**Your task**.
Read the records beneath this task and copy every line that contains the string "Hraw".

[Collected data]
== Segment start ==
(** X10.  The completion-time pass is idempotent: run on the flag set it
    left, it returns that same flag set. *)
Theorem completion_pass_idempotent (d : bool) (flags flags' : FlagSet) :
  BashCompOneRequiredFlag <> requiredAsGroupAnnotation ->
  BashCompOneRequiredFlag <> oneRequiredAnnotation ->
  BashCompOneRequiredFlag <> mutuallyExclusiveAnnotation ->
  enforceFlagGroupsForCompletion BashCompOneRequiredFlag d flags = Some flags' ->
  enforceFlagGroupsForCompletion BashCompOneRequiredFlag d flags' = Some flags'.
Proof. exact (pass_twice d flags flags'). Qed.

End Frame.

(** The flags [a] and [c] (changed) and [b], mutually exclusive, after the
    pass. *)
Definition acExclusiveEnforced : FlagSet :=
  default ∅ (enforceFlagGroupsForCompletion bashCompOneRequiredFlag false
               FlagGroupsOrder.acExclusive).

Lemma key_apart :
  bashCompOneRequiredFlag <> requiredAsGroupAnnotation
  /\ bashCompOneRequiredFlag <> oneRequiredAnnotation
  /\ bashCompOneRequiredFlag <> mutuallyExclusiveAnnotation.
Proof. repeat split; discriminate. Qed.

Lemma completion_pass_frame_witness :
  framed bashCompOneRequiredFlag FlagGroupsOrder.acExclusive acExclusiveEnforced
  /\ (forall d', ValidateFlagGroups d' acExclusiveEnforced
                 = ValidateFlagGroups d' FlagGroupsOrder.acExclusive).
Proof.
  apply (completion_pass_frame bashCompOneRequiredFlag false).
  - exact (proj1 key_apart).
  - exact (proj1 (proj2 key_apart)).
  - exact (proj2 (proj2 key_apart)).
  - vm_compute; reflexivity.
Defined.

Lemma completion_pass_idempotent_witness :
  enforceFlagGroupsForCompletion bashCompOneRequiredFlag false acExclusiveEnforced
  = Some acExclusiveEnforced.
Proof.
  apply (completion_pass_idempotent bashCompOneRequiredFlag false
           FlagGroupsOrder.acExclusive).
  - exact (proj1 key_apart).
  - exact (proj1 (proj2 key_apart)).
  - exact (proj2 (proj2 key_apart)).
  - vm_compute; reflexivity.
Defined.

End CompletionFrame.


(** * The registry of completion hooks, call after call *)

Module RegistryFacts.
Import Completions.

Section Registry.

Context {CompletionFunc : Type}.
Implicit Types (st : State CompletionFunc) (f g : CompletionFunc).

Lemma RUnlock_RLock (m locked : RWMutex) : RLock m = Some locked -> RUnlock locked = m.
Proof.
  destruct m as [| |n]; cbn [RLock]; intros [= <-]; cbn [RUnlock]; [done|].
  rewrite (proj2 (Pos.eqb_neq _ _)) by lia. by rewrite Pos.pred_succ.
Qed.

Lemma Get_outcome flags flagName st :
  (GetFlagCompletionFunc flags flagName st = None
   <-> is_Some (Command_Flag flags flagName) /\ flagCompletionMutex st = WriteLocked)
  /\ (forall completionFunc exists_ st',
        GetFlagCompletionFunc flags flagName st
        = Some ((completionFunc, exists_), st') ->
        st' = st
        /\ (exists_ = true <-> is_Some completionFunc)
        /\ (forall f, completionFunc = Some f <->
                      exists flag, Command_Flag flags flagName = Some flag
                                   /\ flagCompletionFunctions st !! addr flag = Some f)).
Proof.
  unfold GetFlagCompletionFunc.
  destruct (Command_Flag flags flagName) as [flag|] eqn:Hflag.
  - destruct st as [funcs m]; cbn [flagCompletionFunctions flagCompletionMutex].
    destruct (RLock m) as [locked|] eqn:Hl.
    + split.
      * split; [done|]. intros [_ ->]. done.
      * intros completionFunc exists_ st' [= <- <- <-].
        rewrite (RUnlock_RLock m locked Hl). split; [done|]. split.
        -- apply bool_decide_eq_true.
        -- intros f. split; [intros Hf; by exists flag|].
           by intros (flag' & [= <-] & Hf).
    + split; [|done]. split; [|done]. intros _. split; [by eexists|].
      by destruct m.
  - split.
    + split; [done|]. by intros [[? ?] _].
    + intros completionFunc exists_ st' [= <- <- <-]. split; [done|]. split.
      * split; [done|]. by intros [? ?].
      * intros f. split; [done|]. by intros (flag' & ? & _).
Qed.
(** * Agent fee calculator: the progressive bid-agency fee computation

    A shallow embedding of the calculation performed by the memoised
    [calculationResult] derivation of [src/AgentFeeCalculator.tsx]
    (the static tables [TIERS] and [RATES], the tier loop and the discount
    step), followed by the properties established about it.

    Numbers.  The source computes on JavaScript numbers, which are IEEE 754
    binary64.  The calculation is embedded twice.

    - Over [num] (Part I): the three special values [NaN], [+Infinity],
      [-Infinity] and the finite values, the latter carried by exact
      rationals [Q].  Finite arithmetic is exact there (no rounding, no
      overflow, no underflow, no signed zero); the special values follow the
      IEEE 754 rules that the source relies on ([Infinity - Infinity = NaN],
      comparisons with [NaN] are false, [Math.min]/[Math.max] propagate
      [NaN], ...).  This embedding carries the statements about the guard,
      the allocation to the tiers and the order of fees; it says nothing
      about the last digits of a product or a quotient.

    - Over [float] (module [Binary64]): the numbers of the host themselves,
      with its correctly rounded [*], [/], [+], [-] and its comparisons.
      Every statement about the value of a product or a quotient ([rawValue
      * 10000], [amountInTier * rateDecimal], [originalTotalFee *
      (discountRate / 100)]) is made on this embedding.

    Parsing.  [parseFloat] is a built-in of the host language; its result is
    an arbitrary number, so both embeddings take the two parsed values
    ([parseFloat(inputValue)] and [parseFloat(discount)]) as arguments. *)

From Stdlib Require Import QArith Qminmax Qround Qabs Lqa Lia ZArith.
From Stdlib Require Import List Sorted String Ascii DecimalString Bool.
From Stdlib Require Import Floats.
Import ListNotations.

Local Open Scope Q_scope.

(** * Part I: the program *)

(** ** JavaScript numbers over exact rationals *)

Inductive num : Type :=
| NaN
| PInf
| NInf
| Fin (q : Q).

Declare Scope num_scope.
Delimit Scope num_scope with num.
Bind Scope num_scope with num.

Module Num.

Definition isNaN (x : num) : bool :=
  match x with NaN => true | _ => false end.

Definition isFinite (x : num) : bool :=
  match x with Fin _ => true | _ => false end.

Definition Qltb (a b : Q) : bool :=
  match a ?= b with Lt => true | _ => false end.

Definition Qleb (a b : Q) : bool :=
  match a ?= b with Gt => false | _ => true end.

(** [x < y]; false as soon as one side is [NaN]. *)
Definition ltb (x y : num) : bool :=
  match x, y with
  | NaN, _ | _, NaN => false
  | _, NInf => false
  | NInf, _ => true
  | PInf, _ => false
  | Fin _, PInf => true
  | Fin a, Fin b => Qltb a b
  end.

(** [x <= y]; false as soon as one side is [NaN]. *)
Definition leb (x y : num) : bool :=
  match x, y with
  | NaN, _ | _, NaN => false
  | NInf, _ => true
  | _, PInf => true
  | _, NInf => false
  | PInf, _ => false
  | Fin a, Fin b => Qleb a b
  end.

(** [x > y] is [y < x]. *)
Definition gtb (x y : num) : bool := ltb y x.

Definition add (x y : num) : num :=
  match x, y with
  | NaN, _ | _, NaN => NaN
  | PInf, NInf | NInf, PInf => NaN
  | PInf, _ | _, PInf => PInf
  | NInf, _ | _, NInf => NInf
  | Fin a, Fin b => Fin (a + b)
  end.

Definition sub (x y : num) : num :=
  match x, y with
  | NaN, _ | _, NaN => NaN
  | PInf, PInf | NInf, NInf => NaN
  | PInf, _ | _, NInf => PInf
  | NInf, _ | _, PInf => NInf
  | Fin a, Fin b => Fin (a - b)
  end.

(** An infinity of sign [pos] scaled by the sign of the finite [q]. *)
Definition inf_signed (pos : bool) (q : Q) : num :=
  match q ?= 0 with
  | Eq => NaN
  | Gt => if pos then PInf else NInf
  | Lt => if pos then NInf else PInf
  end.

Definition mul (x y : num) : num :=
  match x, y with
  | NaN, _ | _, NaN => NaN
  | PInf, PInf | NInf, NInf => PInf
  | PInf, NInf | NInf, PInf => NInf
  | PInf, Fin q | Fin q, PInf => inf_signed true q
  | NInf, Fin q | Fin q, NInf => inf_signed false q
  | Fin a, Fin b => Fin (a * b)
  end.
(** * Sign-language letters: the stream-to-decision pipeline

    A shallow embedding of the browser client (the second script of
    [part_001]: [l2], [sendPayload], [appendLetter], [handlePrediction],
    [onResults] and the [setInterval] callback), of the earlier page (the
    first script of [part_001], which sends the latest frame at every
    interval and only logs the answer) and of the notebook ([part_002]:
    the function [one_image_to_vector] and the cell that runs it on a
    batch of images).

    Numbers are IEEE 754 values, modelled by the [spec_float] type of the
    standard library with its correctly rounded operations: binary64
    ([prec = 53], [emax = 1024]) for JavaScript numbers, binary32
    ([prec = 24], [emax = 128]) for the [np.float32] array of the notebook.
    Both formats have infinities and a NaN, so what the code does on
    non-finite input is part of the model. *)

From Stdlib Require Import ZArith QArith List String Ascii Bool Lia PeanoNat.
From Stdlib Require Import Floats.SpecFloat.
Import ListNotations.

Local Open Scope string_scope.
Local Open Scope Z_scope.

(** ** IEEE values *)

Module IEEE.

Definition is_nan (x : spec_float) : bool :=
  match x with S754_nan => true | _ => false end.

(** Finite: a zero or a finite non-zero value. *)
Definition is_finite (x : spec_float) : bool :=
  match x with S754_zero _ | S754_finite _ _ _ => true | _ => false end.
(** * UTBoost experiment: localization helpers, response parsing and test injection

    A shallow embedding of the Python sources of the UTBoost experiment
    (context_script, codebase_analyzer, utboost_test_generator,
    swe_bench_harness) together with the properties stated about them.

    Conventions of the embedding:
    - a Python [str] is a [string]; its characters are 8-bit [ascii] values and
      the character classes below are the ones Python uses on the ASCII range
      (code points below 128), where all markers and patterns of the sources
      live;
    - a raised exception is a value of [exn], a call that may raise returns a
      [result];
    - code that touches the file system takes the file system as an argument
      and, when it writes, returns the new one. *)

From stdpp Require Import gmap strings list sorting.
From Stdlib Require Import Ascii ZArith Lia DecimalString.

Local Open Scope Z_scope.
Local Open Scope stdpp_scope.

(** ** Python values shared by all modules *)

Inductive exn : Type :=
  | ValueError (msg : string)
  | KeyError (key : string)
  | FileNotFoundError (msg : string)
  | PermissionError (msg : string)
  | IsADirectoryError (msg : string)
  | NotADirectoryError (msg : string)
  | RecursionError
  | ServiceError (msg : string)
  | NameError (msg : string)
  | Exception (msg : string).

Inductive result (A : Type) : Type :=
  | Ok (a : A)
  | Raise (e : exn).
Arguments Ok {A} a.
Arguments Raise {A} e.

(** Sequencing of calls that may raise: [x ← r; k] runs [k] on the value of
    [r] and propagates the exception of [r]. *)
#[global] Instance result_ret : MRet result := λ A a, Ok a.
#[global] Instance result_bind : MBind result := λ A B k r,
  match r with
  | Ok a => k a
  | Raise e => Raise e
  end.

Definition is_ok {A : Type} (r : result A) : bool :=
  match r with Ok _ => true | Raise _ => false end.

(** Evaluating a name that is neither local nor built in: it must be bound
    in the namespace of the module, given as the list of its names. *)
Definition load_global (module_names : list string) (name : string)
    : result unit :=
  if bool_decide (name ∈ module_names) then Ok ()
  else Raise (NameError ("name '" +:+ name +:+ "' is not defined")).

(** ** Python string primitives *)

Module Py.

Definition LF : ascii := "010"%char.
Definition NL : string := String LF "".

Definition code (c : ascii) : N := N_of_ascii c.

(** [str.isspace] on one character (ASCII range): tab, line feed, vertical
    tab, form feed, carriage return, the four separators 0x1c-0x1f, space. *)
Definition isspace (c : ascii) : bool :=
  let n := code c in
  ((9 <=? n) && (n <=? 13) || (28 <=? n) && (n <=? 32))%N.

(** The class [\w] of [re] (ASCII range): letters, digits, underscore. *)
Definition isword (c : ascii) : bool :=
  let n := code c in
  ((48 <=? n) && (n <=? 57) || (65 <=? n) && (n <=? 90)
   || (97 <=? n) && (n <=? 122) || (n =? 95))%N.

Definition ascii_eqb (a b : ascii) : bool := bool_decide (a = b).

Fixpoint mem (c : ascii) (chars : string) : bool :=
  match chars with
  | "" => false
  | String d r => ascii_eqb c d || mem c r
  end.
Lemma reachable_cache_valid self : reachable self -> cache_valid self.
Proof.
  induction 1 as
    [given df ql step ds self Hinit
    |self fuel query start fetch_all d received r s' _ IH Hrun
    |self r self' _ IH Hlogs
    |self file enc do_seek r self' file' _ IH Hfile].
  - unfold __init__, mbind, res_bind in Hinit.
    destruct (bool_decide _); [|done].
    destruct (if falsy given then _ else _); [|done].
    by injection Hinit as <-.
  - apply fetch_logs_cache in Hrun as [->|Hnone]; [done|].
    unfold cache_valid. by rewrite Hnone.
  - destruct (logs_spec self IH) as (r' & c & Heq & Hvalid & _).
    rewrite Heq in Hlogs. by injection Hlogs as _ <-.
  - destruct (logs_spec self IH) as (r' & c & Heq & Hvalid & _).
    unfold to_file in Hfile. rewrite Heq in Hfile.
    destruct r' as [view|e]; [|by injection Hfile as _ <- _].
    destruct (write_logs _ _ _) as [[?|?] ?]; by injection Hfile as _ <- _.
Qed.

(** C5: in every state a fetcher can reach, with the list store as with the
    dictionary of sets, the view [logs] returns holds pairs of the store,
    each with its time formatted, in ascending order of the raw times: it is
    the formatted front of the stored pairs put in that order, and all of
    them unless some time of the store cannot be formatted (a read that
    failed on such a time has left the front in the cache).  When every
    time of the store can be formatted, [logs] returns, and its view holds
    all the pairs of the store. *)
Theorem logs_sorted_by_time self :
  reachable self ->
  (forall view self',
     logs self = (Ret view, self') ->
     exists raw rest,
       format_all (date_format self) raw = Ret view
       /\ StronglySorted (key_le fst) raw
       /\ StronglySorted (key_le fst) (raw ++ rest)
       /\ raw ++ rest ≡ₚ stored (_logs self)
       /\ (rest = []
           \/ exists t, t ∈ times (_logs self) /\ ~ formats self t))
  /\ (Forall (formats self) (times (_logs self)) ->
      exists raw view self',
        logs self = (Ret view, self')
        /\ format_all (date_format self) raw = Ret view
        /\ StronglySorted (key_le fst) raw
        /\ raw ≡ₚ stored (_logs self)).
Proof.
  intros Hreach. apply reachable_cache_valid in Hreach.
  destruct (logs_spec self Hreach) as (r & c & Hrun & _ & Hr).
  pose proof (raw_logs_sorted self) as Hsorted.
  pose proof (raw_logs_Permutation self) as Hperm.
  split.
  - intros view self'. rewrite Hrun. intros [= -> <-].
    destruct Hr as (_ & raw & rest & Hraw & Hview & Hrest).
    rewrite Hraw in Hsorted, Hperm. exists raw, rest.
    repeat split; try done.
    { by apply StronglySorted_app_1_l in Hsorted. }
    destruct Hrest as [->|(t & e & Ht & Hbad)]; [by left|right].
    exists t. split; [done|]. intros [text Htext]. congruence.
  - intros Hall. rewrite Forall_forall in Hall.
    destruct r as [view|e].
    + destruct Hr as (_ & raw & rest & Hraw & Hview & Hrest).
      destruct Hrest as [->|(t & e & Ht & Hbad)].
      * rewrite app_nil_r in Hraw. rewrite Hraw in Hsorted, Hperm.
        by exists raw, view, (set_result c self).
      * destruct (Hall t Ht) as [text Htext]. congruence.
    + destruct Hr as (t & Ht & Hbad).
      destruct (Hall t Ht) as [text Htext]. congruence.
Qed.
== Segment end ==
**Result**.
    destruct Hr as (_ & raw & rest & Hraw & Hview & Hrest).
    rewrite Hraw in Hsorted, Hperm. exists raw, rest.
    + destruct Hr as (_ & raw & rest & Hraw & Hview & Hrest).
      * rewrite app_nil_r in Hraw. rewrite Hraw in Hsorted, Hperm.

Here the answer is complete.